Plastic surgeons performed more than 3,250 operations to help people physically change their genders in 2016 – a 19% increase compared to the previous year in the US.
Such operations included everything from changing the shape of a transgender person’s face or body to sex reassignment.
“There is no one-size-fits-all approach to gender confirmation,” Dr. Loren Schechter, a Chicago-based plastic surgeon, said in a press release. “There’s a wide spectrum of surgeries that someone may choose to treat gender dysphoria, which is a disconnect between how an individual feels and what that person’s anatomic characteristics are.”
The American Society of Plastic Surgeons (ASPS), of which Schechter is a member, released the statistics on Monday, along with data on 1.78 million cosmetic surgeries performed in 2016.
The organization says its report is the first of its kind for the US – a country where conversations about transgender issues are rapidly evolving with the help of grassroots activists and prominent celebrities, such as Laverne Cox (of “Orange is the New Black”) and Caitlyn Jenner (an Olympic gold medalist).

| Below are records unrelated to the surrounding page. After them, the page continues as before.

(** ** One tick *)

Lemma gameTick_shape env g :
  exists cs, Step cs g (final (gameTick env g)) /\ tickShape cs.
Proof.
  unfold gameTick. unfold bind at 1, modify at 1. unfold bind at 1, get at 1.
  set (g1 := incrementGameTick g).
  set (inp := inputAt env (getGameTick (saveState g1))).
  pose proof (Step_incrementGameTick g) as H0. fold g1 in H0.
  pose proof (Step_handlePlayerControlledEntities inp g1) as H1.
  set (a := gate _ _) in H1.
  unfold bind at 1.
  destruct (handlePlayerControlledEntities inp g1) as [[] g2|e g2]; simpl in H1.
  2:{ exists (playerCalls a). split.
      - simpl. apply (Step_trans [] _ _ _ _ H0 H1).
      - exists a, None, None, None, false. simpl. rewrite app_nil_r. reflexivity. }
  pose proof (Step_handleCentipedes g2) as H2.
  set (b := gate _ _) in H2.
  unfold bind at 1.
  destruct (handleCentipedes g2) as [[] g3|e g3]; simpl in H2.
  2:{ exists (playerCalls a ++ centipedeCalls b). split.
      - simpl. apply (Step_trans [] _ _ _ _ H0). apply (Step_trans _ _ _ _ _ H1 H2).
      - exists a, b, None, None, false. simpl. rewrite app_nil_r. reflexivity. }
  pose proof (Step_handleGlobalCollisions g3) as H3.
  set (c := gate _ (getStarshipModuloGametickSlowdown _)) in H3.
  set (d := gate _ _) in H3.
  unfold bind at 1.
  destruct (handleGlobalCollisions g3) as [[] g4|e g4]; simpl in H3.
  2:{ exists (playerCalls a ++ centipedeCalls b ++ collisionCalls c d). split.
      - simpl. apply (Step_trans [] _ _ _ _ H0). apply (Step_trans _ _ _ _ _ H1).
        apply (Step_trans _ _ _ _ _ H2 H3).
      - exists a, b, c, d, false. simpl. rewrite app_nil_r. reflexivity. }
  unfold bind, modify. simpl.
  exists (playerCalls a ++ centipedeCalls b ++ collisionCalls c d ++ [OprintGame]). split.
  - apply (Step_trans [] _ _ _ _ H0). apply (Step_trans _ _ _ _ _ H1).
    apply (Step_trans _ _ _ _ _ H2). apply (Step_trans _ _ _ _ _ H3).
    eapply Step_calls.
    + eapply Step_trans; [apply Step_printGame | apply Step_breakGameIfNecessary].
    + reflexivity.
  - exists a, b, c, d, true. reflexivity.
Qed.
(** * ABI_Hackastra: the analytics tools of [tools.py]

    A shallow embedding of the tool layer of the assistant (the output
    formatters, the customer order lookup, the business code executor and
    the two audit checks) together with the properties of its
    specification.

    Conventions of the embedding.
    - [load_data()] reads four CSV files; every tool starts by calling it.
      The outcome of that call is an argument [data : load_result] of the
      embedded tool.
    - [datetime.now()] is an argument [now : Timestamp].
    - [exec] and [IsolationForest] are library code; they are arguments
      too (an interpreter and a predictor).
    - Python [str] is a Rocq [string] of UTF-8 bytes; Python [int] is [Z];
      Python [float] (and [numpy.float64], its subclass) is an IEEE-754
      binary64 value, [spec_float] at precision 53.
    - [str.strip] and [str.upper] work on code points, by the tables of
      the Unicode database; they are arguments too ([StrMethods]).
    - A tool that can let a fault escape returns an [outcome]. *)

From Stdlib Require Import ZArith List String Ascii Lia DecimalString.
From Stdlib Require Import Floats.SpecFloat.
From stdpp Require Import gmap strings.

Open Scope string_scope.
Open Scope Z_scope.

(* ================================================================== *)
(** * 1. Text primitives of the Python runtime *)
(* ================================================================== *)

Module PyStr.
Lemma floors_of_formatTime t :
  Math_floor (real_div (real_div (toReal (Int t))
                          (toReal (Int MILISECONDS_IN_MINUTE)))
                (toReal (Int MINUTES_IN_HOUR)))
  = Int (t / 3600000)
  /\ Math_floor
       (real_sub (real_div (toReal (Int t)) (toReal (Int MILISECONDS_IN_MINUTE)))
          (toReal (num_mul (Int (t / 3600000)) (Int MINUTES_IN_HOUR))))
     = Int ((t / 60000) mod 60).
Proof.
  unfold Math_floor, real_sub, real_div, toReal, num_mul,
    MILISECONDS_IN_MINUTE, MILISECONDS_IN_SECOND, MINUTES_IN_HOUR.
  unfold Qround.Qfloor, QArith_base.Qminus, QArith_base.Qplus,
    QArith_base.Qopp, QArith_base.Qdiv, QArith_base.Qmult, QArith_base.Qinv,
    QArith_base.inject_Z.
  change (60 * 1000) with 60000. cbv beta iota.
  cbn [QArith_base.Qnum QArith_base.Qden].
  change (1 * 60000 * 60)%positive with 3600000%positive.
  change (1 * 60000 * 1)%positive with 60000%positive.
  change (1 * 60000)%positive with 60000%positive.
  split; f_equal; lia.
Qed.

(** X24. [formatTime] prints hours, a colon and minutes: for an integer
    time below 2^50 in absolute value the result is the decimal text of the
    whole hours [time / 3600000] (rounded down, also when negative), [:],
    and the minutes within the hour, [(time / 60000) mod 60], always with
    exactly two digits. *)
Theorem formatTime_is_hours_and_two_digit_minutes (fuel : nat) (t : Z) :
  (2 <= fuel)%nat ->
  - 2 ^ 50 < t < 2 ^ 50 ->
  formatTime fuel (Int t)
  = Some (Number_toString (Int (t / 3600000))
          ++ [58; 48 + ((t / 60000) mod 60) / 10;
              48 + ((t / 60000) mod 60) mod 10])
  /\ 0 <= (t / 60000) mod 60 < 60.
Proof.
  intros Hfuel _.
  pose proof (Z.mod_pos_bound (t / 60000) 60 eq_refl) as Hm.
  split; [|exact Hm].
  destruct (floors_of_formatTime t) as [Hhours Hminutes].
  unfold formatTime. cbv zeta. rewrite Hhours, Hminutes.
  set (m := (t / 60000) mod 60) in *.
  assert (Hpad : pad fuel (Number_toString (Int m)) 2 (lit "0")
                 = Some [48 + m / 10; 48 + m mod 10]).
  { unfold Number_toString. destruct (Z.ltb_spec m 0); [lia|].
    rewrite digits_below_hundred by lia.
    destruct fuel as [|[|fuel]]; [lia | lia |].
    destruct (Z.ltb_spec m 10).
    - cbn [pad List.length lit app]. cbn.
      rewrite Z.div_small, Z.mod_small by lia. reflexivity.
    - reflexivity. }
  rewrite Hpad. reflexivity.
Qed.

Sarah McBride, a press secretary for the Human Rights Campaign agreed the data is novel and important, adding that "there's been a real dearth" of statistics about the transgender community until recently.
"I think it's not surprising that we're seeing an increase, for a couple of reasons," McBride told Business Insider. "We're seeing more and more people get access to transgender-inclusive healthcare and the medically necessary surgeries it covers. We're also seeing more people come out and needing transgender-related care."
But McBride says that, while the new numbers highlight progress - an increasing number of medical organizations and insurers consider gender-related surgeries medically necessary - they also show a canyon of disparity in access to care: An estimated 1.4 million transgender people live in the US, yet many don't have affordable access to gender transition surgeries.
"Roughly a third of trans folks have undergone some gender-transition related surgery," McBride wrote in an email to Business Insider. "14 percent of trans women and 21 percent of trans men say they are never interested in having surgery, but its difficult to say exactly where the remaining sixty-ish percent are in terms of desire for surgery."
Gender confirmation surgeries cost about $20,000 to $30,000, and that's out-of-pocket, since McBride says many insurance plans "categorically exclude" transgender people from receiving the same treatments that others enjoy access to. In fact, a perfect storm of necessity, expense, and discrimination is a big reason that many transgender people in the US seek treatment outside of the country.
McBride added that because no medical procedure is without risk and not every transgender person is a candidate for confirmation surgeries, seeking out the advice of medical experts is a must.
Still, she says, the value of such operations for many is clear.
"This is care that many of these people need to live and to thrive," McBride says. "It allows them to live full and authentic and healthy lives."